Dataset excerpts

(** The loop of [copy_data]; every iteration advances [start] by a page. *)
Fixpoint copy_data_loop (fuel : nat) (t : T) (data : list Z) (start current_vpn : Z)
  : K KMem unit :=
  match fuel with
  | O => kpanic
  | S fuel' =>
      let len : Z := length data in
      src ← klift (slice data start (Z.min len (start + PAGE_SIZE)));
      ppn ← translate_ppn t current_vpn;
      write_page ppn src ;;
      let start' := start + PAGE_SIZE in
      if len <=? start' then mret ()
      else copy_data_loop fuel' t data start' (step_by_one current_vpn)
  end.

Definition copy_data (a : MapArea) (t : T) (data : list Z) : K KMem unit :=
  kassert (bool_decide (map_type a = Framed)) ;;
  copy_data_loop (S (length data)) t data 0 (get_start (vpn_range a)).

Definition shrink_to (a : MapArea) (t : T) (new_end : Z) : K KMem (MapArea * bool) :=
  let new_end_vpn := va_floor new_end in
  let old_end_vpn := get_end (vpn_range a) in
  let start_vpn := get_start (vpn_range a) in
  if negb ((start_vpn <? new_end_vpn) && (new_end_vpn <? old_end_vpn)) then mret (a, false)
  else
    kfor (seqZ new_end_vpn (old_end_vpn - new_end_vpn)) (pt_unmap t) ;;
    r ← klift (range_new start_vpn new_end_vpn);
    mret (with_range a r, true).

Definition rshrink_to (a : MapArea) (t : T) (new_start : Z) : K KMem (MapArea * bool) :=
  let new_start_vpn := va_floor new_start in
  let old_start_vpn := get_start (vpn_range a) in
  let old_end_vpn := get_end (vpn_range a) in
  if negb ((old_start_vpn <? new_start_vpn) && (new_start_vpn <? old_end_vpn)) then mret (a, false)
  else
    kfor (seqZ old_start_vpn (new_start_vpn - old_start_vpn)) (pt_unmap t) ;;
    r ← klift (range_new new_start_vpn old_end_vpn);
    mret (with_range a r, true).

(** ** [MemorySet] *)

Definition new_bare : K KMem (MemorySet T) :=
  t ← pt_new_kernel; mret (mkMS t [] 0 0).

Definition token (ms : MemorySet T) : Z := pt_token (page_table ms).

Definition translate (m : mem) (ms : MemorySet T) (vpn : Z) : option Z :=
  pt_translate m (page_table ms) vpn.

Definition push (ms : MemorySet T) (map_area : MapArea) (data : option (list Z))
  : K KMem (MemorySet T) :=
  '(a, t) ← area_map map_area (page_table ms);
  match data with Some d => copy_data a t d | None => mret () end ;;
  mret (with_pt ms t (vec_push (areas ms) a)).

What to do: Your answer is to contain exactly the lines from the one holding "match data with" to the end of the entries, with no other line.

Solution to this task:
  match data with Some d => copy_data a t d | None => mret () end ;;
  mret (with_pt ms t (vec_push (areas ms) a)).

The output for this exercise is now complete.